Area Between Polar Curves: Interactive Visualizer

To find the area between two curves is quite tricky, and the best way to do it is just to zoom in and look at the quadrant where the graphs intersect.

For example, at the intersection between sine and cosine, we can see that when we start from the far right at zero and move up to their intersection of 45 (which is $pi/4$):

• The beginning of the graph: If we ignore the part of the cosine graph that curves and only look at the sine graph, we can see that's what contains our area. That's why we know the sine graph is our first function—it is the lower bound of that region at the start.

• After the intersection: Do we switch to the cosine function? Yes!
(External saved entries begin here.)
(** The check after every event. *)
Definition check_session (s : fz) : res unit fz :=
  if bool_decide (state (conn s) = Authenticated) then
    match session_id (conn s), initial_session_id s with
    | Some id, Some initial => asserts (id =? initial);; Ok s
    | Some id, None => Ok (mkFz (conn s) (current_time s) (Some id))
    | None, _ => Ok s
    end
  else Ok s.

Fixpoint on_events (evs : list ConnectionEvent) (s : fz) : res unit fz :=
  match evs with
  | [] => Ok s
  | ev :: rest => s ← on_event ev s; s ← check_session s; on_events rest s
  end.

Definition check_end (s : fz) : res unit unit :=
  if bool_decide (state (conn s) = Closed) then
    match send_hello (current_time s) (conn s) with
    | (_, Panic) => Panic
    | (c', _) => asserts (bool_decide (state (fst (tick (current_time s) c')) = Closed))
    end
  else Ok tt.

Definition target (input : FuzzInput) : res unit unit :=
  s ← on_events (events input) (start input); check_end s.

(** The types of the input, and its size, which is that of a file. *)
Definition typed_event (ev : ConnectionEvent) : Prop :=
  match ev with
  | EReceiveFrame (mkFuzzedFrame _ (FRandomBytes bs)) => len bs < 2 ^ 32
  | _ => True
  end.
Definition typed (input : FuzzInput) : Prop :=
  initial_time_secs input < 2 ^ 32 /\ Forall typed_event (events input) /\
  len (events input) < 2 ^ 40.

(** ** The target never fails *)

Context {sizes : CborSizes}.

(** What the target and the connection encode is small. *)
Lemma small_answers p h :
  match p with
  | Payload.Hello i => hello_capabilities i = [] /\ hello_auth_token i = None
  | Payload.HelloReply i => reply_capabilities i = [] /\ reply_challenge i = None
  | Payload.Goodbye i => (String.length (goodbye_reason i) <= 100)%nat
  | _ => False
  end -> Payload.into_frame p h <> Panic.
Proof using sizes.
  intros Hp. apply Payload.into_frame_answers; [|apply Payload.encode_no_panic].
  intros bs. unfold Payload.encode, u32_MAX. destruct p; try done; case_match eqn:E; try done; intros [= <-];
    cbn [app].
  - pose proof (hello_size _ _ E (proj1 Hp) (proj2 Hp)). lia.
  - pose proof (hello_reply_size _ _ E (proj1 Hp) (proj2 Hp)). lia.
  - pose proof (goodbye_size _ _ E). lia.
Qed.

Lemma or_empty_Ok op r : r <> Panic -> exists f, or_empty op r = Ok f.
Proof. intros H. destruct r as [f| |]; [by exists f|by eexists|done]. Qed.

Lemma length_repeat_x n : String.length (repeat_x n) = n.
Proof. induction n as [|n IH]; [done|]. cbn. by rewrite IH. Qed.

Lemma create_frame_Ok fuzzed : typed_event (EReceiveFrame fuzzed) ->
  exists f, create_frame_from_fuzzed fuzzed = Ok f.
Proof using sizes.
  destruct fuzzed as [op p]. unfold create_frame_from_fuzzed. cbn [ff_payload ff_opcode typed_event].
  destruct p as [v|id| | |n| |bs]; intros Hb; try (by eexists).
  - by apply or_empty_Ok, small_answers.
  - by apply or_empty_Ok, small_answers.
  - apply or_empty_Ok, small_answers. cbn [goodbye_reason]. rewrite length_repeat_x.
    pose proof (N.mod_lt n 100). lia.
  - rewrite Frame.new_Ok by done. by eexists.
Qed.

Ltac run_conn :=
  unfold handle_frame, send_hello, try_into_frame, try_from_frame in *; unfold_M;
  cbn -[Payload.into_frame Payload.from_frame Opcode.to_u16 FrameHeader.new fmt_duration] in *.

Lemma send_hello_answers now c : snd (send_hello now c) <> Panic.
Proof using sizes.
  run_conn. case_bool_decide; [|done]. cbn.
  pose proof (small_answers (Payload.Hello (mkHello 1 [] None None)) (FrameHeader.new Opcode.Hello)
                (conj eq_refl eq_refl)).
  by destruct (Payload.into_frame _ _).
Qed.

(** A frame is answered; after an error the state is the old one or closed, but
    for the server's side, which has its session id before. *)
Lemma handle_frame_answers frame now c :
  snd (handle_frame frame now c) <> Panic /\
  (is_ok (snd (handle_frame frame now c)) = false -> (state c = Init -> session_id c = None) ->
   let c' := fst (handle_frame frame now c) in state c' = state c \/ state c' = Closed).
Proof using sizes.
  destruct c as [st cfg la lh sid csid]. run_conn.
  pose proof (fun id => small_answers (Payload.HelloReply (mkHelloReply id [] None))
    (FrameHeader.new Opcode.HelloReply) (conj eq_refl eq_refl)) as Hrep.
  pose proof (small_answers (Payload.Goodbye (mkGoodbye "ack")) (FrameHeader.new Opcode.Goodbye)
    ltac:(cbn; lia)) as Hbye.
  pose proof (proj1 (Payload.from_frame_opcode frame)) as Hread.
  destruct (FrameHeader.opcode_enum (Frame.header frame)) as [op|]; [|by split; auto].
  destruct st, op; cbn -[Payload.into_frame Payload.from_frame FrameHeader.new]; try (by split; auto);
    destruct (Payload.from_frame frame) as [p|e|]; cbn -[Payload.into_frame FrameHeader.new]; try done;
    try (by split; auto); destruct p; cbn -[Payload.into_frame FrameHeader.new]; try (by split; auto);
    try (destruct (N.eqb_spec (hello_version inner) 1); cbn -[Payload.into_frame FrameHeader.new];
         [|by split; auto]; destruct sid as [id|]; cbn -[Payload.into_frame FrameHeader.new];
         [specialize (Hrep id)|by split; auto]);
    destruct (Payload.into_frame _ _); cbn; try done; split; try done; intros; auto; naive_solver.
Qed.

(** Before the handshake there is no session id, after it the one that was
    recorded; [k] events have passed. *)
Record fz_inv (k : N) (s : fz) : Prop := mk_fz_inv {
  fi_session :
    match state (conn s) with
    | Init | Pending => session_id (conn s) = None /\ initial_session_id s = None
    | Authenticated => is_Some (session_id (conn s)) /\ session_id (conn s) = initial_session_id s
    | Closed => True
    end;
  fi_time : current_time s <= from_secs (2 ^ 32 + 120 * k) }.

Lemma advanced_time_Ok k s n : fz_inv k s -> k < 2 ^ 40 ->
  exists t, advanced_time s n = Ok t /\ t <= from_secs (2 ^ 32 + 120 * (k + 1)).
Proof.
  intros [_ Ht] Hk. unfold advanced_time, VirtualInstant.add. pose proof (N.mod_lt n 120).
  unfold from_secs in *. rewrite (proj2 (N.ltb_lt _ _)) by lia. eexists. split; [done|]. lia.
Qed.

Lemma send_hello_ok k s : fz_inv k s -> exists s', on_send_hello s = Ok s' /\ fz_inv (k + 1) s'.
Proof using sizes.
  intros [Hs Ht]. unfold on_send_hello. pose proof (send_hello_answers (current_time s) (conn s)) as Hn.
  pose proof (send_hello_state (current_time s) (conn s)) as (_ & _ & Hid & Hst).
  destruct (send_hello (current_time s) (conn s)) as [c' r]. cbn [fst snd] in *.
  assert (Hinv : fz_inv (k + 1) (set_conn c' s)).
  { split; [|cbn; unfold from_secs in *; lia]. cbn [conn set_conn initial_session_id].
    destruct Hst as [(Hi & -> & _)|(_ & ->)]; [|done]. rewrite Hi in Hs. by rewrite Hid. }
  destruct r as [acts|e|]; [..|done]; cbn [is_ok negb orb andb]; rewrite ?andb_false_r, ?andb_true_r;
    [|eexists; split; [done|exact Hinv]].
  destruct Hst as [(Hi & Hp & _)|(Hi & ->)].
  - rewrite Hi, Hp. by eexists.
  - rewrite bool_decide_eq_false_2, bool_decide_eq_true_2 by done. by eexists.
Qed.

Lemma receive_event_ok k s fuzzed : fz_inv k s -> typed_event (EReceiveFrame fuzzed) ->
  exists s', on_receive fuzzed s = Ok s' /\ fz_inv (k + 1) s'.
Proof using sizes.
  intros [Hs Ht] Hty. unfold on_receive. destruct (create_frame_Ok fuzzed Hty) as [f ->].
  cbn [mbind res_bind].
  pose proof (handle_frame_state f (current_time s) (conn s)) as (_ & _ & _ & Hst).
  pose proof (handle_frame_answers f (current_time s) (conn s)) as [Hn Herr].
  destruct (handle_frame f (current_time s) (conn s)) as [c' r]. cbn [fst snd] in *.
  assert (Htime : current_time s <= from_secs (2 ^ 32 + 120 * (k + 1))) by (unfold from_secs in *; lia).
  destruct r as [acts|e|]; [| |done].
  - assert (Hterm : negb (bool_decide (state (conn s) = Closed) && negb (bool_decide (state c' = Closed))) = true).
    { destruct (bool_decide_reflect (state (conn s) = Closed)) as [Hc|]; [|done]. cbn [andb].
      rewrite bool_decide_eq_true_2; [done|]. rewrite Hc in Hst.
      by destruct Hst as [[-> _]|[[-> _]|[(? & _)|(? & _)]]]. }
    rewrite Hterm. cbn [asserts mbind res_bind]. eexists. split; [done|]. split; [|done]. cbn.
    destruct Hst as [[Hsame Hid]|[[Hc Hid]|[(Hi & Ha & hello & id & _ & _ & Hid & _)|(Hp & Ha & reply & _ & Hid)]]].
    + rewrite Hsame, Hid. destruct (state (conn s)) eqn:E; try done.
    + by rewrite Hc.
    + rewrite Hi in Hs. destruct Hs as [Hs _]. congruence.
    + rewrite Hp in Hs. destruct Hs as [_ Hs]. rewrite Hp, Ha, Hid, Hs. cbn. by split.
  - assert (Herr' : state c' = state (conn s) \/ state c' = Closed).
    { apply Herr; [done|]. intros Hi. rewrite Hi in Hs. apply Hs. }
    assert (Hb : bool_decide (state c' = state (conn s)) || bool_decide (state c' = Closed) = true).
    { destruct Herr' as [-> | ->]; [by rewrite bool_decide_eq_true_2|apply orb_true_r]. }
    rewrite Hb. cbn [asserts mbind res_bind]. eexists. split; [done|]. split; [|done]. cbn.
    destruct Herr' as [E|E]; [|by rewrite E].
    destruct Hst as [[_ Hid]|[[Hc _]|[(Hi & Ha & _)|(Hp & Ha & _)]]]; [|by rewrite Hc|congruence..].
    by rewrite E, Hid.
Qed.

Lemma event_ok k s ev : fz_inv k s -> k < 2 ^ 40 -> typed_event ev ->
  exists s', on_event ev s = Ok s' /\ fz_inv (k + 1) s'.
Proof using sizes.
  intros HI Hk Hty. assert (Htime : current_time s <= from_secs (2 ^ 32 + 120 * (k + 1))).
  { destruct HI as [_ Ht]. unfold from_secs in *. lia. }
  destruct ev as [|fuzzed|n| |n]; cbn [on_event].
  - by apply send_hello_ok.
  - by apply receive_event_ok.
  - destruct (advanced_time_Ok k s n HI Hk) as (t & -> & Ht). cbn [mbind res_bind].
    pose proof (tick_state t (conn s)) as (_ & Hid & Hst). unfold tick in *.
    destruct HI as [Hs _]. destruct (check_timeout (conn s) t).
    + cbn. eexists. split; [done|]. by split.
    + destruct (bool_decide (state (conn s) = Authenticated));
        [destruct (match last_heartbeat (conn s) with None => _ | Some _ => _ end)|];
        (eexists; split; [done|]; split; [exact Hs|done]).
  - cbn. eexists. split; [done|]. by split.
  - destruct (advanced_time_Ok k s n HI Hk) as (t & -> & _). cbn [mbind res_bind].
    eexists. split; [done|]. split; [apply HI|done].
Qed.

Lemma check_session_ok k s : fz_inv k s -> check_session s = Ok s.
Proof.
  intros [Hs _]. unfold check_session. case_bool_decide as Ha; [|done]. rewrite Ha in Hs.
  destruct Hs as [[id Hid] E]. rewrite Hid in *. rewrite <- E. cbn. by rewrite N.eqb_refl.
Qed.

Lemma events_ok evs : forall k s, fz_inv k s -> Forall typed_event evs -> k + len evs < 2 ^ 40 ->
  exists s', on_events evs s = Ok s'.
Proof using sizes.
  induction evs as [|ev evs IH]; intros k s HI Hty Hk; [by eexists|].
  apply Forall_cons in Hty as [Hev Hty]. unfold len in Hk. cbn [length] in Hk. cbn [on_events].
  destruct (event_ok k s ev HI ltac:(lia) Hev) as (s1 & -> & HI1). cbn [mbind res_bind].
  rewrite (check_session_ok _ _ HI1). cbn [mbind res_bind]. apply (IH (k + 1)); [done..|]. unfold len. lia.
Qed.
Even though the sine function keeps going past the intersection point, that is not where the area is contained between the two. That's why we switch to the cosine function in this case, which is what makes it feel a bit counterintuitive.

You just have to keep track of the intersection and see which function bounds the region:

1. For the bottom bit (0 to $pi/4$): See which function bounds the area; in this case, it is the red sine graph.

2. After the intersection ($pi/4$ to $pi/2$): See what function bounds the top part of the region; in this case, it is the blue cosine graph.

Formula

A = \frac{1}{2} \int_{\alpha}^{\beta} \left( [\textcolor{#ef4444}{r_2(\theta)}]^2 - [\textcolor{#38bdf8}{r_1(\theta)}]^2 \right) d\theta

Easy Example Problem

Find the area of the region inside the circle r = 3cos(θ) and outside the cardioid r = 1 + cos(θ).

1. Find intersection angles: 3cos(θ) = 1 + cos(θ) ⟹ 2cos(θ) = 1 ⟹ cos(θ) = ½ ⟹ θ = -π/3, π/3.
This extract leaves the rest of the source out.